GIVEN RECORDS
(** [Read]. *)
Definition config_Read (a : answers) (fs0 fs1 fs2 fs3 : filesys) (path : string) (limit : Z) : result config_error string :=
  if limit <=? 0 then Err CfgLimit
  else match config_open a fs0 fs1 fs2 path false with
  | Err e => Err e
  | Ok i =>
      match an_read a with
      | Some e => Err (CfgUnread e)
      | None =>
          let b := read_limit limit (from_option nd_data "" (fs_nodes fs3 !! i)) in
          if limit <? slen b then Err CfgTooLarge else Ok b
      end
  end.

Definition CheckDir (a : answers) (fs0 fs1 fs2 : filesys) (path : string) : option config_error :=
  match config_open a fs0 fs1 fs2 path true with Err e => Some e | Ok _ => None end.

(** ** internal/secretfile *)

Inductive secret_error :=
  | SecLimit | SecSymlink | SecOpen (e : errno) | SecStat (e : string) | SecNotRegular | SecNoOwner | SecLinks (n : Z)
  | SecOwner (uid : Z) | SecMode (perm : Z) | SecAclUnread (e : string) | SecAcl | SecUnread (e : string) | SecTooLarge.

Definition secret_refusal (e : secret_error) : bool :=
  match e with SecSymlink | SecNotRegular | SecNoOwner | SecLinks _ | SecOwner _ | SecMode _ | SecAclUnread _ | SecAcl => true | _ => false end.

(** 0o077. *)
Definition other_bits : Z := 63.

Definition secret_check (a : answers) (nd1 nd2 : inode) : option secret_error :=
  match an_stat a with
  | Some e => Some (SecStat e)
  | None =>
      if negb (is_regular (nd_kind nd1)) then Some SecNotRegular
      else if negb (an_owner a) then Some SecNoOwner
      else if negb (nd_nlink nd1 =? 1) then Some (SecLinks (nd_nlink nd1))
      else if negb (nd_uid nd1 =? euid) then Some (SecOwner (nd_uid nd1))
      else if negb (Z.land (nd_perm nd1) other_bits =? 0) then Some (SecMode (nd_perm nd1))
      else match an_acl a with
      | Some e => Some (SecAclUnread e)
      | None => if nd_acl nd2 then Some SecAcl else None
      end
  end.

Definition readCapped (a : answers) (nd : option inode) (limit : Z) : result secret_error string :=
  match an_read a with
  | Some e => Err (SecUnread e)
  | None =>
      let b := read_limit limit (from_option nd_data "" nd) in
      if limit <? slen b then Err SecTooLarge else Ok b
  end.

(** [Read] and [read]. *)
Definition secret_Read (a : answers) (fs0 fs1 fs2 fs3 : filesys) (path : string) (limit : Z) : result secret_error string :=
  if limit <=? 0 then Err SecLimit
  else match an_open a with
  | Some e => Err (SecOpen (ESYS e))
  | None =>
      match open_nofollow fs0 path with
      | Err ELOOP => Err SecSymlink
      | Err e => Err (SecOpen e)
      | Ok i =>
          match fs_nodes fs1 !! i, fs_nodes fs2 !! i with
          | Some nd1, Some nd2 => match secret_check a nd1 nd2 with Some e => Err e | None => readCapped a (fs_nodes fs3 !! i) limit end
          | _, _ => Err (SecStat "bad file descriptor")
          end
      end
  end.

(** ** What is read *)

Lemma config_check_ok a dir nd1 nd2 : config_check a dir nd1 nd2 = None ↔
  an_stat a = None ∧ an_owner a = true ∧ an_acl a = None ∧
  nd_kind nd1 ≠ (if dir then KRegular else KDirectory) ∧ nd_kind nd1 ≠ KOther ∧
  trusted euid (nd_uid nd1) = true ∧ Z.land (nd_perm nd1) write_bits = 0 ∧ nd_acl nd2 = false.
Proof.
  unfold config_check, trusted.
  destruct (an_stat a), dir, (nd_kind nd1), (an_owner a), (an_acl a), (nd_acl nd2), (Z.eqb_spec (nd_uid nd1) euid),
    (Z.eqb_spec (nd_uid nd1) 0), (Z.eqb_spec (Z.land (nd_perm nd1) write_bits) 0); cbn; naive_solver.
Qed.

Lemma secret_check_ok a nd1 nd2 : secret_check a nd1 nd2 = None ↔
  an_stat a = None ∧ an_owner a = true ∧ an_acl a = None ∧ nd_kind nd1 = KRegular ∧ nd_nlink nd1 = 1 ∧
  nd_uid nd1 = euid ∧ Z.land (nd_perm nd1) other_bits = 0 ∧ nd_acl nd2 = false.
Proof.
  unfold secret_check.
  destruct (an_stat a), (nd_kind nd1), (an_owner a), (an_acl a), (nd_acl nd2), (Z.eqb_spec (nd_uid nd1) euid),
    (Z.eqb_spec (nd_nlink nd1) 1), (Z.eqb_spec (Z.land (nd_perm nd1) other_bits) 0); cbn; naive_solver.
Qed.

Lemma other_bits_sub perm : Z.land perm other_bits = 0 → Z.land perm write_bits = 0 ∧ Z.land perm read_bits = 0.
Proof.
  intros H. change write_bits with (Z.land other_bits write_bits). change read_bits with (Z.land other_bits read_bits).
  rewrite !Z.land_assoc, H. done.
Qed.
End Checks.

(** ** Under the acts of other users *)

Section Reads.
Context (euid : Z).

(** Nobody but the effective user and root can change the inode. *)
Definition guarded (nd : inode) : Prop := others_write euid nd = false.
Definition owner_only (nd : inode) : Prop := guarded nd ∧ others_read euid nd = false ∧ nd_uid nd = euid.

Lemma guarded_iff nd : guarded nd ↔ trusted euid (nd_uid nd) = true ∧ Z.land (nd_perm nd) write_bits = 0 ∧ nd_acl nd = false.
Proof.
  unfold guarded, others_write.
  destruct (trusted euid (nd_uid nd)), (nd_acl nd), (Z.eqb_spec (Z.land (nd_perm nd) write_bits) 0); cbn; naive_solver.
Qed.

(** What the checks saw at two moments held from the first one on. *)
Lemma checked_between fs1 fs2 i nd1 nd2 :
  others euid fs1 fs2 → fs_nodes fs1 !! i = Some nd1 → fs_nodes fs2 !! i = Some nd2 →
  trusted euid (nd_uid nd1) = true → Z.land (nd_perm nd1) write_bits = 0 → nd_acl nd2 = false →
  guarded nd1 ∧ nd_data nd2 = nd_data nd1.
Proof.
  intros Hs H1 H2 Ht Hp Ha. destruct (trusted_before _ _ _ _ _ _ Hs H1 H2) as (_ & _ & Hk).
  destruct (Hk Ht) as (_ & Ea & Hd). assert (Hg : guarded nd1) by (apply guarded_iff; split_and!; [done..|congruence]).
  split; [done|]. by apply Hd.
Qed.

Lemma config_Read_content a fs0 fs1 fs2 fs3 path limit b :
  limit < 2 ^ 63 - 1 → others euid fs0 fs1 → others euid fs1 fs2 → others euid fs2 fs3 →
  config_Read euid a fs0 fs1 fs2 fs3 path limit = Ok b →
  slen b <= limit ∧
  ∃ i nd, open_follow fs0 path = Ok i ∧ fs_nodes fs1 !! i = Some nd ∧ nd_kind nd = KRegular ∧ guarded nd ∧ nd_data nd = b ∧
    ∀ fs', others euid fs1 fs' → ∃ nd', fs_nodes fs' !! i = Some nd' ∧ nd_data nd' = b ∧ guarded nd'.
Proof.
  intros Hlim H01 H12 H23. unfold config_Read, config_open. destruct (Z.leb_spec limit 0); [done|].
  destruct (an_open a); [done|]. destruct (open_follow fs0 path) as [i|]; [|done].
  destruct (fs_nodes fs1 !! i) as [nd1|] eqn:E1; [|done]. destruct (fs_nodes fs2 !! i) as [nd2|] eqn:E2; [|done].
  destruct (config_check euid a false nd1 nd2) eqn:Ec; [done|]. apply config_check_ok in Ec as (_ & _ & _ & Hk & Hk' & Ht & Hp & Ha).
  destruct (an_read a); [done|]. destruct (checked_between _ _ _ _ _ H12 E1 E2 Ht Hp Ha) as [Hg Hd].
  assert (Hstay : ∀ fs', others euid fs1 fs' → ∃ nd', fs_nodes fs' !! i = Some nd' ∧ nd_data nd' = nd_data nd1 ∧ guarded nd').
  { intros fs' Hs. destruct (protected_stays _ _ _ _ _ Hs E1 Hg) as (nd' & Hn' & Hsame). exists nd'. split; [done|].
    apply same_node_fields in Hsame as (_ & Eu & Ep & Ea & Ed). split; [done|]. apply guarded_iff. rewrite <- Eu, <- Ep, <- Ea. by apply guarded_iff. }
  destruct (Hstay fs3) as (nd3 & E3 & Ed & _); [by etrans|]. rewrite E3. cbn [from_option]. rewrite Ed.
  destruct (Z.ltb_spec limit (slen (read_limit limit (nd_data nd1)))) as [|Hle]; [done|]. intros [= Hb]. rewrite read_limit_len in Hb by (try done; lia).
  rewrite read_limit_len in Hle by (try done; lia). subst b. split; [done|]. exists i, nd1. split_and!; try done. by destruct (nd_kind nd1).
Qed.

(** C20: The bytes configfile reads are those of a file only the effective user
    and root can change.  Whatever other users do between the system calls and
    afterwards, if Read succeeds then the inode it opened was, when it was
    inspected, a regular file that no other user could change, the bytes are
    that file's at that moment, whole and within the limit, and the file keeps
    them under everything other users can still do. *)
Theorem config_Read_integrity a fs0 fs1 fs2 fs3 path limit b :
  limit < 2 ^ 63 - 1 → others euid fs0 fs1 → others euid fs1 fs2 → others euid fs2 fs3 →
  config_Read euid a fs0 fs1 fs2 fs3 path limit = Ok b →
  slen b <= limit ∧
  ∃ i nd, open_follow fs0 path = Ok i ∧ fs_nodes fs1 !! i = Some nd ∧ nd_kind nd = KRegular ∧ guarded nd ∧ nd_data nd = b ∧
    ∀ fs', others euid fs1 fs' → ∃ nd', fs_nodes fs' !! i = Some nd' ∧ nd_data nd' = b ∧ guarded nd'.
Proof. apply config_Read_content. Qed.

(** C19: A secret is read only from a file no other user can read or replace.
    Whatever other users do between the system calls and afterwards, if Read
    succeeds then the path was no symbolic link, the inode was, when it was
    inspected, a regular file of the effective user with one link that no other
    user can read or write, the bytes are that file's, whole and within the
    limit, and it stays so under everything other users can still do. *)
Theorem secret_Read_private a fs0 fs1 fs2 fs3 path limit b :
  limit < 2 ^ 63 - 1 → others euid fs0 fs1 → others euid fs1 fs2 → others euid fs2 fs3 →
  secret_Read euid a fs0 fs1 fs2 fs3 path limit = Ok b →
  slen b <= limit ∧
  ∃ i nd, fs_names fs0 !! path = Some (Hard i) ∧ fs_nodes fs1 !! i = Some nd ∧ nd_kind nd = KRegular ∧ nd_nlink nd = 1 ∧
    owner_only nd ∧ nd_data nd = b ∧
    ∀ fs', others euid fs1 fs' → ∃ nd', fs_nodes fs' !! i = Some nd' ∧ nd_data nd' = b ∧ owner_only nd'.
Proof.
  intros Hlim H01 H12 H23. unfold secret_Read. destruct (Z.leb_spec limit 0); [done|].
  destruct (an_open a); [done|]. unfold open_nofollow. destruct (fs_names fs0 !! path) as [[t|i]|] eqn:E0; [done| |done].
  destruct (fs_nodes fs1 !! i) as [nd1|] eqn:E1; [|done]. destruct (fs_nodes fs2 !! i) as [nd2|] eqn:E2; [|done].
  destruct (secret_check euid a nd1 nd2) eqn:Ec; [done|]. apply secret_check_ok in Ec as (_ & _ & _ & Hk & Hn & Hu & Hp & Ha).
  assert (Ht : trusted euid (nd_uid nd1) = true) by (unfold trusted; rewrite Hu, Z.eqb_refl; done).
  destruct (other_bits_sub _ Hp) as [Hw Hr]. destruct (checked_between _ _ _ _ _ H12 E1 E2 Ht Hw Ha) as [Hg Hd].
  assert (Ho : ∀ nd, same_node nd1 nd → owner_only nd ∧ nd_data nd = nd_data nd1).
  { intros nd (_ & Eu & Ep & Ea & Ed)%same_node_fields. apply guarded_iff in Hg as (_ & _ & Hacl).
    split; [|done]. unfold owner_only. rewrite guarded_iff. unfold others_read. rewrite <- Eu, <- Ep, <- Ea, Ht, Hr, Hacl. done. }
  unfold readCapped. destruct (an_read a); [done|].
  destruct (protected_stays euid fs1 fs3 i nd1) as (nd3 & E3 & Hs3); [by etrans|done|done|].
  rewrite E3. cbn [from_option]. rewrite (proj2 (Ho _ Hs3)).
  destruct (Z.ltb_spec limit (slen (read_limit limit (nd_data nd1)))) as [|Hle]; [done|]. intros [= Hb].
  rewrite read_limit_len in Hb by (try done; lia). rewrite read_limit_len in Hle by (try done; lia). subst b. split; [done|].
  exists i, nd1. split_and!; try done; [by apply Ho|].
  intros fs' Hs. destruct (protected_stays _ _ _ _ _ Hs E1 Hg) as (nd' & Hn' & Hsame). exists nd'. split; [done|].
  destruct (Ho _ Hsame). done.
Qed.
End Reads.

(** ** What is accepted *)

(** With no failed call and an unchanged file system, a configuration file is
    read exactly when it is regular, guarded and short enough. *)
Lemma config_Read_accepts euid fs path limit b : 0 < limit < 2 ^ 63 - 1 →
  config_Read euid no_failure fs fs fs fs path limit = Ok b ↔
  ∃ i nd, open_follow fs path = Ok i ∧ fs_nodes fs !! i = Some nd ∧ nd_kind nd = KRegular ∧ guarded euid nd ∧ nd_data nd = b ∧ slen b <= limit.
Proof.
  intros Hlim. split.
  - intros H. apply config_Read_content in H as (Hl & i & nd & H1 & H2 & H3 & H4 & H5 & _); [|lia|by apply rtc_refl..].
    exists i, nd. split_and!; done.
  - intros (i & nd & Ho & Hn & Hk & Hg & <- & Hl). unfold config_Read, config_open. destruct (Z.leb_spec limit 0); [lia|].
    cbn [an_open no_failure]. rewrite Ho, Hn. apply guarded_iff in Hg as (Ht & Hp & Ha).
    assert (Hc : config_check euid no_failure false nd nd = None) by (apply config_check_ok; rewrite Hk; split_and!; [done|done|done|discriminate|discriminate|exact Ht|exact Hp|exact Ha]).
    rewrite Hc. cbn [an_read no_failure]. rewrite Hn. cbn [from_option]. rewrite (read_limit_short _ _ Hlim Hl). cbv zeta. destruct (Z.ltb_spec limit (slen (nd_data nd))); [lia|done].
Qed.

(** And a secret when it is moreover no symbolic link and owner-only. *)
Lemma secret_Read_accepts euid fs path limit b : 0 < limit < 2 ^ 63 - 1 → 
  (∃ i nd, fs_names fs !! path = Some (Hard i) ∧ fs_nodes fs !! i = Some nd ∧ nd_kind nd = KRegular ∧ nd_nlink nd = 1 ∧
    nd_uid nd = euid ∧ Z.land (nd_perm nd) other_bits = 0 ∧ nd_acl nd = false ∧ nd_data nd = b ∧ slen b <= limit) →
  secret_Read euid no_failure fs fs fs fs path limit = Ok b.
Proof.
  intros Hlim (i & nd & Ho & Hn & Hk & Hl1 & Hu & Hp & Ha & <- & Hl). unfold secret_Read. destruct (Z.leb_spec limit 0); [lia|].
  cbn [an_open no_failure]. unfold open_nofollow. rewrite Ho, Hn.
  assert (Hc : secret_check euid no_failure nd nd = None) by (apply secret_check_ok; split_and!; try done).
  rewrite Hc. unfold readCapped. cbn [an_read no_failure from_option]. rewrite (read_limit_short _ _ Hlim Hl). cbv zeta.
  destruct (Z.ltb_spec limit (slen (nd_data nd))); [lia|done].
Qed.

(** ** Worked cases: a name is replaced under the reader *)

Definition file_of (uid perm : Z) (data : string) : inode :=
  {| nd_kind := KRegular; nd_uid := uid; nd_perm := perm; nd_nlink := 1; nd_acl := false; nd_data := data |}.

WHAT YOU WILL DO
Scan the material above for the string "Definition" and return the lines that hold it.

EXERCISE ANSWER
Definition config_Read (a : answers) (fs0 fs1 fs2 fs3 : filesys) (path : string) (limit : Z) : result config_error string :=
Definition CheckDir (a : answers) (fs0 fs1 fs2 : filesys) (path : string) : option config_error :=
Definition secret_refusal (e : secret_error) : bool :=
Definition other_bits : Z := 63.
Definition secret_check (a : answers) (nd1 nd2 : inode) : option secret_error :=
Definition readCapped (a : answers) (nd : option inode) (limit : Z) : result secret_error string :=
Definition secret_Read (a : answers) (fs0 fs1 fs2 fs3 : filesys) (path : string) (limit : Z) : result secret_error string :=
Definition guarded (nd : inode) : Prop := others_write euid nd = false.
Definition owner_only (nd : inode) : Prop := guarded nd ∧ others_read euid nd = false ∧ nd_uid nd = euid.
Definition file_of (uid perm : Z) (data : string) : inode :=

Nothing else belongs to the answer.